[Start of Attachment]

(* ===== verification/TestConfig.v ===== *)
(** * testhelpers/config.go: the configuration file of the integration tests

    [BuildTempConfigFile] writes a configuration with [json.Marshal] into a new
    temporary file; the collector under test loads it with [LoadConfig].  The
    fields of locket's struct and the file system are classes with their laws. *)

From S2P Require Import Prelude GoStrings GoPath Json Metrics BrokerInfo Config ConfigProps TestHelpers.
From stdpp Require Import options.

(** ** Definitions *)

(** The struct literal of [locket.ClientLocketConfig], and the members that
    [json.Marshal] writes for it. *)
Class LocketMarshal `{LocketAPI} := {
  mkClientLocketConfig : string → string → string → string → ClientLocketConfig;
  locket_members : ClientLocketConfig → list (string * json);
}.

(** Temporary files. *)
Class TempFS (F : Type) := {
  TempFile : string → string → F → outcome (string * F);
  WriteFile : string → string → F → outcome F;
}.

(** The members of the embedded struct follow the struct's own. *)
Definition marshal_full `{LocketMarshal} (c : Config) : json :=
  match marshal_config c with
  | JObj ms => JObj (ms ++ locket_members (cfgLocket c))
  | j => j
  end.

Section build.
Context `{LocketMarshal} {F : Type} `{TempFS F}.

Definition rdsMetricCollectorConfig (locketAddress fixturesPath : string) : Config := {|
  LogLevel := "debug";
  AWS := {| Region := "eu-west-1"; AWSPartition := "aws" |};
  cfgRDSBrokerInfo := {|
    cfgBrokerName := "mybroker";
    cfgDBPrefix := "build-test";
    cfgMasterPasswordSeed := "something-secret";
  |};
  cfgScheduler := {|
    InstanceRefreshInterval := 30;
    CollectorTimeoutMs := None;
    CollectorRetryIntervalMs := None;
    CollectorMaxRetries := None;
    SQLMetricCollectorInterval := 5;
    CWMetricCollectorInterval := 5;
  |};
  cfgLoggregatorEmitter := {|
    MetronURL := "localhost:3458";
    CACertPath := path_Join [fixturesPath; "ca.cert.pem"];
    CertPath := path_Join [fixturesPath; "client.cert.pem"];
    KeyPath := path_Join [fixturesPath; "client.key.pem"];
  |};
  cfgLocket := mkClientLocketConfig
    locketAddress
    (path_Join [fixturesPath; "ca.cert.pem"])
    (path_Join [fixturesPath; "client.cert.pem"])
    (path_Join [fixturesPath; "client.key.pem"]);
|}.

Definition BuildTempConfigFile (locketAddress fixturesPath : string) (fs : F) : outcome (string * F) :=
  '(configFilePath, fs) ← expect (TempFile "" "rds-metrics-collector-config-" fs);
  let configJSON := print_json (marshal_full (rdsMetricCollectorConfig locketAddress fixturesPath)) in
  fs ← expect (WriteFile configFilePath configJSON fs);
  Ok (configFilePath, fs).
End build.

(** ** Laws *)

Definition own_keys : list string :=
  ["log_level"; "aws"; "rds_broker"; "scheduler"; "loggregator_emitter"].

(** What is documented of locket's struct: its JSON keys are its own, decoding
    what was encoded into the zero value restores it, it has no failing tags. *)
Class LocketMarshalLaws `{LocketMarshal} := {
  lm_ok a ca cert key : Forall (λ s, string_all is_ascii s = true) [a; ca; cert; key] →
    forallb member_ok (locket_members (mkClientLocketConfig a ca cert key)) = true;
  lm_flat l : Forall (λ m, json_depth m.2 = 0%Z) (locket_members l);
  lm_keys l : Forall (λ m, Forall (λ k, fold_key k ≠ fold_key m.1) own_keys) (locket_members l);
  lm_decode a ca cert key :
    foldl (dec_member locket_fields) (zero_locket, None) (locket_members (mkClientLocketConfig a ca cert key))
    = (mkClientLocketConfig a ca cert key, None);
  lm_valid a ca cert key :
    Forall (λ f : string * string * fval, tag_ok f.1.2 f.2 = true)
      (locket_validated (mkClientLocketConfig a ca cert key));
}.

(** What is documented of temporary files: they have a name, and what is written
    to a file is read from it. *)
Class TempFSLaws (F : Type) `{TempFS F} := {
  fs_view : F → ConfigFS;
  temp_named dir pattern fs name fs' : TempFile dir pattern fs = Ok (name, fs') → name ≠ "";
  write_read name data fs fs' : WriteFile name data fs = Ok fs' →
    ∃ file, @os_Open (fs_view fs') name = inr file ∧ @ReadAll (fs_view fs') file = inr data;
}.

(** ** Lemmas *)

Section marshal.
Context `{LocketMarshalLaws}.

Lemma find_field_locket k :
  Forall (λ o, fold_key o ≠ fold_key k) own_keys →
  find_field config_fields k = field cfgLocket set_Locket <$> find_field locket_fields k.
Proof.
  intros Hk. unfold find_field, config_fields.
  assert (∀ P : string * decoder Config → Prop, ∀ `{∀ x, Decision (P x)} own,
    Forall (λ f, ¬ P f) own → list_find P (own ++ (prod_map id (field cfgLocket set_Locket) <$> locket_fields)) =
    prod_map (λ n, n + length own) (prod_map id (field cfgLocket set_Locket)) <$>
      list_find (λ f, P (prod_map id (field cfgLocket set_Locket) f)) locket_fields) as Hfind.
  { intros P HP own Hown. rewrite list_find_app_r by (by apply list_find_None).
    rewrite list_find_fmap. unfold compose.
    destruct (list_find _ locket_fields) as [[i f]|]; done. }
  rewrite !Hfind; [|unfold own_keys in Hk; rewrite !Forall_cons in Hk; repeat constructor; simpl; naive_solver..].
  change (λ f : string * decoder ClientLocketConfig, (prod_map id (field cfgLocket set_Locket) f).1 = k)
    with (λ f : string * decoder ClientLocketConfig, f.1 = k).
  destruct (list_find (λ f : string * decoder ClientLocketConfig, f.1 = k) locket_fields) as [[i f]|]; [done|].
  simpl. by destruct (list_find (λ f : string * decoder ClientLocketConfig, fold_key f.1 = fold_key k) locket_fields)
    as [[i f]|].
Qed.

(** The promoted members are decoded into the embedded struct. *)
Lemma dec_members_locket ms c e :
  Forall (λ m, Forall (λ k, fold_key k ≠ fold_key m.1) own_keys) ms →
  foldl (dec_member config_fields) (c, e) ms =
  (let '(l, e') := foldl (dec_member locket_fields) (cfgLocket c, e) ms in (set_Locket l c, e')).
Proof.
  intros Hms. revert c e. induction Hms as [|m ms Hm _ IH]; intros c e; cbn [foldl].
  - by destruct c.
  - unfold dec_member at 2 4. rewrite find_field_locket by done.
    destruct (find_field locket_fields m.1) as [d|]; cbn [fmap option_fmap option_map]; [|apply IH].
    unfold field. cbn [fst snd]. destruct (d m.2 (cfgLocket c)) as [l e'].
    rewrite IH. destruct c. unfold set_Locket. simpl.
    by destruct (foldl (dec_member locket_fields) _ ms).
Qed.

Lemma fixture_file f :
  f = "ca.cert.pem" ∨ f = "client.cert.pem" ∨ f = "client.key.pem" →
  file_name f ∧ string_all is_ascii f = true.
Proof. intros [->|[->| ->]]; (split; [|done]); apply (bool_decide_unpack _); vm_compute; exact I. Qed.

Lemma fixture_path d f :
  f = "ca.cert.pem" ∨ f = "client.cert.pem" ∨ f = "client.key.pem" → string_all is_ascii d = true →
  path_Join [d; f] ≠ "" ∧ string_all is_ascii (path_Join [d; f]) = true.
Proof.
  intros [Hf Ha]%fixture_file Hd. split; [by apply path_Join_file_nonempty|].
  by apply path_Join_file_all.
Qed.

Lemma temp_marshallable a d :
  string_all is_ascii d = true → marshallable (rdsMetricCollectorConfig a d).
Proof.
  intros Hd. split; cbv zeta; simpl; repeat constructor; try (unfold_int64; simpl; lia);
    apply fixture_path; auto.
Qed.

Lemma temp_valid a d :
  string_all is_ascii d = true → config_valid (rdsMetricCollectorConfig a d).
Proof.
  intros Hd. split; [|cbv zeta; simpl; split_and!; (lia || done)].
  simpl. repeat constructor; try done; apply fixture_path; auto.
Qed.

Lemma temp_json_ok a d :
  string_all is_ascii a = true → string_all is_ascii d = true →
  json_ok (marshal_full (rdsMetricCollectorConfig a d)) = true.
Proof using H1.
  intros Ha Hd.
  assert (∀ f, f = "ca.cert.pem" ∨ f = "client.cert.pem" ∨ f = "client.key.pem" →
    string_all is_ascii (path_Join [d; f]) = true) as Hp by (intros; by apply fixture_path).
  unfold marshal_full, marshal_config. cbv zeta. cbn [json_ok]. rewrite forallb_app. apply andb_true_iff. split.
  - cbn [forallb json_ok fst snd rdsMetricCollectorConfig]. simpl. rewrite !Hp by auto. done.
  - apply (lm_ok a). repeat constructor; auto.
Qed.

Lemma temp_fits a d : fits 0 (marshal_full (rdsMetricCollectorConfig a d)).
Proof using H1.
  unfold marshal_full, marshal_config. cbv zeta. apply fits_obj. split; [done|].
  apply Forall_app. split.
  - repeat constructor; unfold fits; simpl; unfold maxNestingDepth; lia.
  - eapply Forall_impl; [apply lm_flat|]. intros m Hm. unfold fits. simpl in Hm. rewrite Hm. done.
Qed.

Lemma temp_Unmarshal a d :
  string_all is_ascii a = true → string_all is_ascii d = true →
  Unmarshal (print_json (marshal_full (rdsMetricCollectorConfig a d))) default_config =
  (rdsMetricCollectorConfig a d, None).
Proof using H1.
  intros Ha Hd. unfold Unmarshal. rewrite parse_print_json by (by apply temp_json_ok || apply temp_fits).
  set (c := rdsMetricCollectorConfig a d).
  pose proof (dec_config_marshal c default_config (temp_marshallable a d Hd)) as Hown.
  unfold dec_config, dec_struct in Hown |- *. unfold marshal_full.
  destruct (marshal_config c) as [| | | | |ms] eqn:Hms; try discriminate Hms.
  rewrite foldl_app, Hown, dec_members_locket by apply lm_keys.
  change (cfgLocket (set_Locket (cfgLocket default_config) c)) with zero_locket.
  unfold c. cbn [cfgLocket rdsMetricCollectorConfig]. by rewrite lm_decode.
Qed.
End marshal.

(** ** Properties *)

(** C36: the configuration of the integration tests loads.  For any ASCII locket
    address and fixtures directory, if [BuildTempConfigFile] returns a path, then
    [LoadConfig] of that path gives, without an error, exactly the configuration
    that was built, the embedded locket settings included; and
    [BuildTempConfigFile] does return unless creating or writing the file fails. *)
Theorem temp_config_roundtrip `{LocketMarshalLaws} `{ValidatorLaws} `{TempFSLaws F}
    locketAddress fixturesPath (fs : F) :
  string_all is_ascii locketAddress = true → string_all is_ascii fixturesPath = true →
  (∀ path fs', BuildTempConfigFile locketAddress fixturesPath fs = Ok (path, fs') →
     @LoadConfig _ _ (fs_view fs') path = (rdsMetricCollectorConfig locketAddress fixturesPath, None)) ∧
  (∀ path fs1, TempFile "" "rds-metrics-collector-config-" fs = Ok (path, fs1) →
     (∀ data, is_Ok (WriteFile path data fs1) = true) →
     is_Ok (BuildTempConfigFile locketAddress fixturesPath fs) = true).
Proof.
  intros Ha Hd. split.
  - intros path fs'. unfold BuildTempConfigFile.
    destruct (TempFile _ _ fs) as [[name fs1]| |] eqn:Ht; [|done..]. simpl.
    destruct (WriteFile name _ fs1) as [fs2| |] eqn:Hw; [|done..]. intros [= <- <-].
    apply LoadConfig_iff. split; [by eapply temp_named|].
    destruct (write_read _ _ _ _ Hw) as (file & Ho & Hr). eexists file, _.
    split_and!; [done|done|by apply temp_Unmarshal|].
    apply Validate_spec. split; [by apply temp_valid|apply lm_valid].
  - intros path fs1 Ht Hw. unfold BuildTempConfigFile. rewrite Ht. simpl.
    match goal with |- context [WriteFile path ?data fs1] =>
      specialize (Hw data); by destruct (WriteFile path data fs1) end.
Qed.

(** Locket's settings as four strings, and a file system as a map. *)
Module SampleLocket.
Record config := mk { address : string; ca : string; cert : string; key : string }.

Definition api : LocketAPI := {|
  ClientLocketConfig := config;
  zero_locket := mk "" "" "" "";
  locket_fields :=
    [ ("locket_address", field address (λ a x, mk a (ca x) (cert x) (key x)) dec_string);
      ("locket_ca_cert_file", field ca (λ a x, mk (address x) a (cert x) (key x)) dec_string);
      ("locket_client_cert_file", field cert (λ a x, mk (address x) (ca x) a (key x)) dec_string);
      ("locket_client_key_file", field key (λ a x, mk (address x) (ca x) (cert x) a) dec_string) ];
  locket_validated _ := [];
|}.
Definition marshal : @LocketMarshal api := {|
  mkClientLocketConfig := mk : string → string → string → string → @ClientLocketConfig api;
  locket_members (l : @ClientLocketConfig api) :=
    [ ("locket_address", JStr (address l)); ("locket_ca_cert_file", JStr (ca l));
      ("locket_client_cert_file", JStr (cert l)); ("locket_client_key_file", JStr (key l)) ];
|}.
Definition laws : @LocketMarshalLaws api marshal.
Proof.
  refine (@Build_LocketMarshalLaws api marshal _ _ _ _ _).
  - intros a b c d. rewrite !Forall_cons. intros (Ha & Hb & Hc & Hd & _). unfold member_ok. simpl.
    by rewrite Ha, Hb, Hc, Hd.
  - intros l. by repeat constructor.
  - intros l. repeat constructor; discriminate.
  - intros a b c d. reflexivity.
  - intros a b c d. constructor.
Defined.

Definition temp : TempFS (gmap string string) := {|
  TempFile _ pattern fs := Ok ("/tmp/" +:+ pattern +:+ "1", <["/tmp/" +:+ pattern +:+ "1" := ""]> fs);
  WriteFile name data fs := Ok (<[name := data]> fs);
|}.
Definition view (fs : gmap string string) : ConfigFS := {|
  File := string;
  os_Open p := match fs !! p with Some text => inr text | None => inl "no such file" end;
  ReadAll text := inr text;
|}.
Definition temp_laws : @TempFSLaws (gmap string string) temp.
Proof.
  refine (@Build_TempFSLaws (gmap string string) temp view _ _).
  - intros dir pattern fs name fs' [= <- _]. discriminate.
  - intros name data fs fs' [= <-]. exists data. simpl. by rewrite lookup_insert_eq.
Defined.
End SampleLocket.

Lemma temp_config_roundtrip_witness :
  ∃ path fs, @BuildTempConfigFile _ SampleLocket.marshal _ SampleLocket.temp "127.0.0.1:8891" "../fixtures/" ∅
      = Ok (path, fs) ∧
    @LoadConfig _ ref_Validator (SampleLocket.view fs) path =
      (@rdsMetricCollectorConfig _ SampleLocket.marshal "127.0.0.1:8891" "../fixtures/", None).
Proof.
  eexists _, _. split; [reflexivity|].
  eapply (proj1 (@temp_config_roundtrip _ SampleLocket.marshal SampleLocket.laws ref_Validator
    ref_ValidatorLaws _ SampleLocket.temp SampleLocket.temp_laws "127.0.0.1:8891" "../fixtures/" ∅
    eq_refl eq_refl)). reflexivity.
Defined.

Example temp_config_paths :
  CACertPath (cfgLoggregatorEmitter (@rdsMetricCollectorConfig _ SampleLocket.marshal "a" "../x//fixtures/"))
  = "../x/fixtures/ca.cert.pem".
Proof. reflexivity. Qed.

[End of Attachment]

PROBLEM TO WORK ON
Write down again, exactly as given, only the lines above that fall from the line with "prod_map (λ n, n" to the line with "change (λ f", inclusive.

EXERCISE ANSWER
    prod_map (λ n, n + length own) (prod_map id (field cfgLocket set_Locket)) <$>
      list_find (λ f, P (prod_map id (field cfgLocket set_Locket) f)) locket_fields) as Hfind.
  { intros P HP own Hown. rewrite list_find_app_r by (by apply list_find_None).
    rewrite list_find_fmap. unfold compose.
    destruct (list_find _ locket_fields) as [[i f]|]; done. }
  rewrite !Hfind; [|unfold own_keys in Hk; rewrite !Forall_cons in Hk; repeat constructor; simpl; naive_solver..].
  change (λ f : string * decoder ClientLocketConfig, (prod_map id (field cfgLocket set_Locket) f).1 = k)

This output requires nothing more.